Miguel Angel Muñoz
Universida de Granada, Spain
Analytical and computational approach to rapid eco-evolutionary dynamics: rapid emergence of tolerance by lag in bacterial communities
Ecological and evolutionary dynamics have been historically regarded as unfolding at broadly separated timescales. However, these two types of processes are nowadays well-documented to intermingle much more tightly than traditionally assumed, especially in communities of microorganisms. Developing novel analytical and computational approaches to shed light onto these complex problems is a challenge of utmost practical and theoretical relevance. Within this context, here we scrutinize recent experimental results showing evidence of very rapid evolution of tolerance by lag in bacterial communities that are periodically exposed to antibiotic stress in laboratory conditions. In particular, the communities evolve to develop a distribution of lag times — i.e. the times that individual bacteria typically remain in a dormant state to cope with stress — whose mean fits the antibiotic exposure time. We develop a parsimonious individual-based stochastic model mimicking the actual demographic processes of the experimental setup; individuals are characterized by a single phenotypic trait: their intrinsic lag time, which is inherited with variation by its progeny. The model is able to reproduce remarkably well most empirical observations.

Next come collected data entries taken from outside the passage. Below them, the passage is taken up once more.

Lemma on_invalid_mark t p w mt ke c :
  on_invalid now mills MaxAllowStuckTimeMills p w mt ke (mark t c) =
  go_fmap (mark2 t) (on_invalid now mills MaxAllowStuckTimeMills p w mt ke c).
Proof.
  unfold on_invalid. rewrite mark_sbuf. destruct (FindBoundary _ _ _ _) as [pos|]; [|done]. cbn [mbind go_bind].
  destruct (negb (pos =? -1)). { rewrite remove_prefix_mark. by destruct (remove_prefix w pos c). }
  rewrite stucked_mark. destruct (progressIsStucked _ _ _ w c) as [st c1]. cbn [mark2 fst snd]. destruct st; [|done].
  rewrite mark_sbuf. destruct (Head _) as [h|]; [|done]. destruct (_ >? _).
  - rewrite remove_prefix_mark. by destruct (remove_prefix w _ c1).
  - rewrite checkProgress_mark. by destruct (checkProgress _ _ _ w c1) as [ [rm c2]|].
Qed.

Lemma parse_step_mark t p w mt ke c : Role c <> kRoleUnknown ->
  parse_step now mills MaxAllowStuckTimeMills side p w mt ke (mark t c) =
  go_fmap (mark2 t) (parse_step now mills MaxAllowStuckTimeMills side p w mt ke c).
Proof.
  intros Hr. unfold parse_step. rewrite mark_sbuf. destruct (ParseStream p _ mt) as [ [r p']|]; [|done].
  unfold go_then. cbn [mbind go_bind]. change (mark t c <| parser := Some p' |>) with (mark t (c <| parser := Some p' |>)).
  destruct (parse_state r).
  - apply on_invalid_mark.
  - rewrite checkProgress_mark. by destruct (checkProgress _ _ _ w _) as [ [rm c2]|].
  - rewrite on_success_mark by done. by destruct (on_success _ _ _ _ _ _).
  - rewrite remove_prefix_mark. by destruct (remove_prefix w _ _).
Qed.

(** A connection with a known role keeps it, and its mark. *)
Definition identity c : endpoint_role_t * conn_trace_state_t := (Role c, tracable c).
Definition known_role (x : endpoint_role_t * conn_trace_state_t) : Prop := x.1 <> kRoleUnknown.

Lemma identity_role c r : known_role (identity c) -> Role c = kRoleUnknown ->
  identity (resetParseProgress (onRoleChanged side (c <| Role := r |>))) = identity c.
Proof. done. Qed.

Ltac same_identity :=
  first [by intros []|by intros ? ? []|apply identity_role|done].

Lemma parse_loop_mark t fuel w mt ke : forall c, Role c <> kRoleUnknown ->
  parse_loop now mills MaxAllowStuckTimeMills side fuel w mt ke (mark t c) =
  go_fmap (fmap (mark t)) (parse_loop now mills MaxAllowStuckTimeMills side fuel w mt ke c).
Proof.
  induction fuel as [|fuel IH]; intros c Hr; cbn [parse_loop]; rewrite mark_sbuf; destruct (StreamBuffer.IsEmpty _); try done.
  change (parser (mark t c)) with (parser c). destruct (parser c) as [p|]; [|done]. unfold go_then.
  rewrite parse_step_mark by done. destruct (parse_step _ _ _ _ _ _ _ _ c) as [ [stop c1]|] eqn:E; [|done].
  cbn [go_fmap mbind go_bind mark2 fst snd]. destruct stop; [done|]. apply IH.
  eapply (parse_step_part _ _ _ _ identity known_role) in E; [|same_identity..|exact Hr].
  injection E as ER _. by rewrite ER.
Qed.

Lemma mark_progress t w c : updateProgressTime now w (mark t c) = mark t (updateProgressTime now w c).
Proof. by destruct w. Qed.

Lemma parseStreamBuffer_mark t w mt ke c : Role c <> kRoleUnknown ->
  parseStreamBuffer now mills MaxAllowStuckTimeMills side w mt ke (mark t c) =
  go_fmap (fmap (mark t)) (parseStreamBuffer now mills MaxAllowStuckTimeMills side w mt ke c).
Proof.
  intros Hr. unfold parseStreamBuffer. change (parser (mark t c)) with (parser c). destruct (parser c) as [p|]; [|done].
  rewrite mark_sbuf. destruct (StreamBuffer.IsEmpty _); [done|]. destruct (FindBoundary _ _ _ _) as [pos|]; [|done]. cbn [mbind go_bind].
  set (start := if pos =? -1 then 0 else pos).
  assert (Hm : (if start >? 0 then remove_prefix w start (mark t c) else Ret (mark t c)) =
    go_fmap (mark t) (if start >? 0 then remove_prefix w start c else Ret c)).
  { destruct (start >? 0); [apply remove_prefix_mark|done]. }
  rewrite Hm. destruct (if start >? 0 then remove_prefix w start c else Ret c) as [c1|] eqn:E1; [|done].
  cbn [go_fmap mbind go_bind]. rewrite !mark_sbuf. assert (Hr1 : Role c1 <> kRoleUnknown).
  { destruct (start >? 0); [|by injection E1 as <-].
    eapply (remove_prefix_part identity) in E1; [|same_identity]. injection E1 as ER _. by rewrite ER. }
  rewrite parse_loop_mark by done. destruct (parse_loop _ _ _ _ _ _ _ _ c1) as [ [c2|]|]; [|done..].
  cbn [go_fmap mbind go_bind fmap option_fmap option_map]. rewrite !mark_sbuf. destruct (_ || _); [|done].
  by rewrite mark_progress.
Qed.

Lemma add_data_mark t data ke c : add_data data ke (mark t c) = go_fmap (mark2 t) (add_data data ke c).
Proof.
  unfold add_data. change (isReq (mark t c) ke) with (isReq c ke). destruct (isReq c ke) as [w ok].
  change (getEventTimestamp ke (mark t c) w) with (getEventTimestamp ke c w). rewrite mark_sbuf.
  destruct (match extractHeaderEvent ke with Some _ => _ | None => _ end) as [sb|]; [|done]. cbn [mbind go_bind].
  unfold go_then. destruct (Add sb _ data _) as [ [r sb']|]; [|done]. cbn [mbind go_bind go_fmap]. unfold mark2. cbn [fst snd].
  by rewrite mark_set_sbuf.
Qed.

Lemma try_parse_mark t data ke c : Role c <> kRoleUnknown ->
  addDataToBufferAndTryParse now mills MaxAllowStuckTimeMills side data ke (mark t c) =
  go_fmap (fmap (mark2 t)) (addDataToBufferAndTryParse now mills MaxAllowStuckTimeMills side data ke c).
Proof.
  intros Hr. unfold addDataToBufferAndTryParse, go_then. rewrite add_data_mark.
  destruct (add_data data ke c) as [ [added c1]|] eqn:E1; [|done]. cbn [go_fmap mbind go_bind mark2 fst snd].
  assert (Hr1 : Role c1 <> kRoleUnknown).
  { eapply (add_data_part identity) in E1; [|same_identity]. injection E1 as ER _. by rewrite ER. }
  destruct (negb added); [done|]. change (Role (mark t c1)) with (Role c1). rewrite parseStreamBuffer_mark by done.
  destruct (parseStreamBuffer _ _ _ _ true _ ke c1) as [ [c2|]|] eqn:E2; [|done..].
  cbn [go_fmap mbind go_bind fmap option_fmap option_map]. rewrite parseStreamBuffer_mark.
  - by destruct (parseStreamBuffer _ _ _ _ false _ ke c2) as [ [c3|]|].
  - eapply (parseStreamBuffer_part _ _ _ _ identity known_role) in E2; [|same_identity..|exact Hr1].
    injection E2 as ER _. by rewrite ER.
Qed.

Lemma match_messages_mark t c : match_messages (mark t c) = go_fmap (mark t) (match_messages c).
Proof.
  unfold match_messages. change (parser (mark t c)) with (parser c). destruct (parser c) as [p|]; [|done]. unfold go_then.
  change (ReqQueue (mark t c)) with (ReqQueue c). change (RespQueue (mark t c)) with (RespQueue c).
  by destruct (Match p _ _) as [ [ [ [rs q] r] p']|].
Qed.

Lemma match_messages_identity c c' : match_messages c = Ret c' -> identity c' = identity c.
Proof.
  unfold match_messages. destruct (parser c) as [p|]; [|by intros [= <-]].
  by intros ([ [ [rs q] r] p'] & _ & [= <-])%go_bind_inv.
Qed.

(** A system call event is handled the same way before and after the mark. *)
Lemma OnSyscallEvent_mark t data e c : Role c <> kRoleUnknown ->
  OnSyscallEvent now mills MaxAllowStuckTimeMills side ifname data e (mark t c) =
  go_fmap (fmap (mark2 t)) (OnSyscallEvent now mills MaxAllowStuckTimeMills side ifname data e c).
Proof.
  intros Hr. unfold OnSyscallEvent. change (ssl (mark t c)) with (ssl c).
  assert (Hm : match syscall_data data e (ssl c) with
    | Some d => addDataToBufferAndTryParse now mills MaxAllowStuckTimeMills side d (se_Ke e) (mark t c)
    | None => Ret (Some (true, mark t c)) end = go_fmap (fmap (mark2 t)) match syscall_data data e (ssl c) with
    | Some d => addDataToBufferAndTryParse now mills MaxAllowStuckTimeMills side d (se_Ke e) c
    | None => Ret (Some (true, c)) end).
  { destruct (syscall_data _ _ _); [by apply try_parse_mark|done]. }
  rewrite Hm. destruct (match syscall_data data e (ssl c) with
    | Some d => addDataToBufferAndTryParse now mills MaxAllowStuckTimeMills side d (se_Ke e) c
    | None => Ret (Some (true, c)) end) as [ [ [added c1]|]|]; [|done..].
  cbn [go_fmap mbind go_bind fmap option_fmap option_map mark2 fst snd]. destruct added; [|done].
  change (StreamEvents (mark t c1)) with (StreamEvents c1). destruct (AddSyscallEvent _ _ _) as [s|]; [|done]. cbn [mbind go_bind].
  change (mark t c1 <| StreamEvents := s |>) with (mark t (c1 <| StreamEvents := s |>)).
  rewrite match_messages_mark. by destruct (match_messages _).
Qed.

Lemma OnSyscallEvent_identity data e c r c' : Role c <> kRoleUnknown ->
  OnSyscallEvent now mills MaxAllowStuckTimeMills side ifname data e c = Ret (Some (r, c')) -> identity c' = identity c.
Proof.
  intros Hr. unfold OnSyscallEvent. intros (o & E1 & E)%go_bind_inv. destruct o as [ [added c1]|]; [|done].
  assert (H1 : identity c1 = identity c).
  { destruct (syscall_data _ _ _); [|by injection E1 as <- <-].
    eapply (try_parse_part _ _ _ _ identity known_role) in E1; [done|same_identity..|exact Hr]. }
  destruct added; [|by injection E as <- <-]. apply go_bind_inv in E as (s & _ & E).
  apply go_bind_inv in E as (c2 & E2%match_messages_identity & E). injection E as <- <-. rewrite E2. exact H1.
Qed.
End Mark.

Furthermore, we develop and apply a general mathematical framework allowing us to describe the original “many-particle” stochastic model by means of a macroscopic equation akin to the one proposed by Crow and Kimura in the context of population genetics, generalized to this eco-evolutionary context and that explains quite well the computational results. The work presented here represents a benchmark for the mathematical framework designed to tackle similar complex problems where ecological and evolutionary processes cannot be disentangled from each other, thus opening broad research avenues.